• Oncology reports · Apr 2005

    Randomized Controlled Trial Clinical Trial

    Irinotecan combined or alternated with bolus 5-fluorouracil and folinic acid versus the Mayo Clinic regimen in the first-line therapy of advanced colorectal cancer.

    • Ullrich Graeven, Karsten Ridwelski, Maja Artandi, Pilar Espana, Jürgen Schölmerich, Adolfo M Rosales, Göran Carlsson, Markus Borner, Blandine Boussard, and Wolff Schmiegel.
    • Medezinische Universitätsklinik, Knappschafts-Krankenhaus, Bochum, Germany. innere1@mariahilf.de
    • Oncol. Rep. 2005 Apr 1; 13 (4): 681-8.

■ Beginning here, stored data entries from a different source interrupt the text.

(** * The section and style debug inspectors of the theme, embedded in Rocq

    The theme ships three small browser scripts that walk the rendered
    document and report on it:

    - the section copy tool (first script of [section-debug.js]) which
      injects a copy button per section and writes a JSON report to the
      clipboard;
    - the section component inspector (second script of
      [section-debug.js]) which injects an inspect button per section and
      lists the notable elements of the section with their colours;
    - the style debug modal ([style-debug.js]) which scans the whole page
      for fonts, sizes, weights, colours, spacing and conflicts.

    The theme toggle ([theme-toggle.js], in its version with one switch
    and in its version with a light and a dark button) is embedded as
    well, as functions on the few pieces of page state it reads and
    writes.

    Each script is embedded as a module of executable definitions that
    follow the JavaScript source function by function.  JavaScript strings
    are [string]s whose characters are read as the code units U+0000 to
    U+00FF; numbers that the scripts obtain with [parseFloat] are exact
    rationals ([Qc]), integers are [Z] or [N]; [null] is [None].  The
    document is a tree of element views that carry the attributes and
    computed-style properties the scripts read. *)

From Stdlib Require Import String Ascii List ZArith NArith QArith Qround Qcanon.
From Stdlib Require Import Lia Lqa Bool DecimalString HexadecimalString Sorted.
From stdpp Require Import base gmap sets strings list.

Open Scope string_scope.

(* ===================================================================== *)
(** ** JavaScript string primitives used by the scripts *)
(* ===================================================================== *)

Module Js.

(** [!s] is true exactly for the empty string; a non-empty string is
    truthy. *)
Definition truthy (s : string) : bool :=
  match s with EmptyString => false | String _ _ => true end.

(** [s.startsWith(pre)], which is also what a regular expression
    [/^pre/] made of literal characters tests. *)
Definition startsWith (s pre : string) : bool := String.prefix pre s.

(** [s.includes(sub)]. *)
Fixpoint includes (s sub : string) : bool :=
  String.prefix sub s ||
  match s with
  | EmptyString => false
  | String _ t => includes t sub
  end.

Definition code (c : ascii) : N := N_of_ascii c.

(** [\d] of a regular expression: the ten ASCII digits. *)
Definition isDigit (c : ascii) : bool :=
  ((48 <=? code c) && (code c <=? 57))%N.

(** White space as [\s] and [trim] see it, within U+0000..U+00FF:
    TAB, LF, VT, FF, CR, SPACE and NO-BREAK SPACE. *)
Definition isWhiteSpace (c : ascii) : bool :=
  let n := code c in
  ((9 <=? n) && (n <=? 13) || (n =? 32) || (n =? 160))%N.

(** White space as the DOM splits a [class] attribute into tokens:
    TAB, LF, FF, CR and SPACE. *)
Definition isAsciiWhiteSpace (c : ascii) : bool :=
  let n := code c in
  ((n =? 9) || (n =? 10) || (n =? 12) || (n =? 13) || (n =? 32))%N.

Fixpoint trimStart (s : string) : string :=
  match s with
  | EmptyString => EmptyString
  | String c t => if isWhiteSpace c then trimStart t else s
  end.

(** [trimEnd] drops the white space at the end: a character is kept when
    it is not white space or when something is kept after it. *)
Fixpoint trimEnd (s : string) : string :=
  match s with
  | EmptyString => EmptyString
  | String c t =>
      match trimEnd t with
      | EmptyString => if isWhiteSpace c then EmptyString else String c EmptyString
      | t' => String c t'
      end
  end.

Definition trim (s : string) : string := trimEnd (trimStart s).

(** [s.split(sep)] for a separator of one character: the pieces between
    the separators, empty pieces included; the empty string gives one
    empty piece. *)
Fixpoint split (sep : ascii) (s : string) : list string :=
  match s with
  | EmptyString => [EmptyString]
  | String c t =>
      if Ascii.eqb c sep then EmptyString :: split sep t
      else match split sep t with
           | h :: r => String c h :: r
           | [] => [String c EmptyString]
           end
  end.

(** The tokens of a [class] attribute, as [classList] and a class
    selector see them. *)
Fixpoint tokensAux (cur : string) (s : string) : list string :=
  match s with
  | EmptyString => if truthy cur then [cur] else []
  | String c t =>
      if isAsciiWhiteSpace c
      then (if truthy cur then [cur] else []) ++ tokensAux EmptyString t
      else tokensAux (cur ++ String c EmptyString) t
  end.

Definition classTokens (cls : string) : list string := tokensAux EmptyString cls.

(** [arr.join(sep)]. *)
Fixpoint join (sep : string) (l : list string) : string :=
  match l with
  | [] => EmptyString
  | [x] => x
  | x :: r => x ++ sep ++ join sep r
  end.

(** [toLowerCase] and [toUpperCase] on the letters of U+0000..U+00FF.
    Lower-casing maps A-Z and the accented capitals U+00C0..U+00DE
    (without the multiplication sign U+00D7) 32 places up.  Upper-casing
    maps a-z and U+00E0..U+00FE (without the division sign U+00F7) 32
    places down and writes the sharp s U+00DF as SS; the two letters whose
    capitals lie beyond U+00FF (U+00B5 and U+00FF) are left as they are,
    which keeps them different from every ASCII character. *)
Definition lowerChar (c : ascii) : ascii :=
  let n := code c in
  if ((65 <=? n) && (n <=? 90) || (192 <=? n) && (n <=? 222) && negb (n =? 215))%N
  then ascii_of_N (n + 32) else c.

Definition upperChar (c : ascii) : ascii :=
  let n := code c in
  if ((97 <=? n) && (n <=? 122) || (224 <=? n) && (n <=? 254) && negb (n =? 247))%N
  then ascii_of_N (n - 32) else c.

Fixpoint toLowerCase (s : string) : string :=
  match s with
  | EmptyString => EmptyString
  | String c t => String (lowerChar c) (toLowerCase t)
  end.

Fixpoint toUpperCase (s : string) : string :=
  match s with
  | EmptyString => EmptyString
  | String c t =>
      if (code c =? 223)%N then String "S" (String "S" (toUpperCase t))
      else String (upperChar c) (toUpperCase t)
  end.

(** [s.substring(0, n)]. *)
Fixpoint substring0 (n : nat) (s : string) : string :=
  match n, s with
  | S n', String c t => String c (substring0 n' t)
  | _, _ => EmptyString
  end.

(** [s.replace(pat, by)] for a string pattern: the first occurrence. *)
Fixpoint replaceFirst (pat by_ s : string) : string :=
  if String.prefix pat s
  then by_ ++ String.substring (String.length pat) (String.length s - String.length pat) s
  else match s with
       | EmptyString => EmptyString
       | String c t => String c (replaceFirst pat by_ t)
       end.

    AbstractThe objective of this study was to assess the efficacy and safety of two regimens of irinotecan, combined or alternated with bolus 5-fluorouracil (5-FU) and folinic acid (FA), and the Mayo Clinic regimen as first-line therapy for colorectal cancer (CRC). A total of 152 patients with advanced CRC were randomised, and 149 patients were treated intravenously by irinotecan 125 mg/m2, FA 20 mg/m2 followed by 5-FU 500 mg/m2 bolus, weekly for 4 weeks (arm A, Saltz regimen; n=46), or irinotecan 350 mg/m2 alternating with FA 20 mg/m2/day followed by 5-FU bolus 425 mg/m2/day for 5 days (arm B; n=53), or FA 20 mg/m2/ day followed by 5-FU bolus 425 mg/m2/day over 5 days every 4 weeks (arm C, Mayo Clinic regimen; n=50). Patients were analyzed for tumor response, time to progression, overall survival, safety and quality of life. The overall response rate for evaluable patients in arm A was 33% [95% confidence interval (CI), 17-49%], in arm B was 32% (95% CI, 16-49%) and in arm C was 26% (95% CI, 12-40%). Median times to progression were 7.9, 7.0 and 6.9 months and median survival times were 22.2, 17.0 and 18.2 months for arms A, B and C, respectively, in the intention-to-treat population. The main grade 3-4 adverse events were neutropenia (7%, 39% and 12%) and diarrhea (6%, 21% and 18%). In conclusion, both regimens containing irinotecan were active and well tolerated in patients with advanced CRC.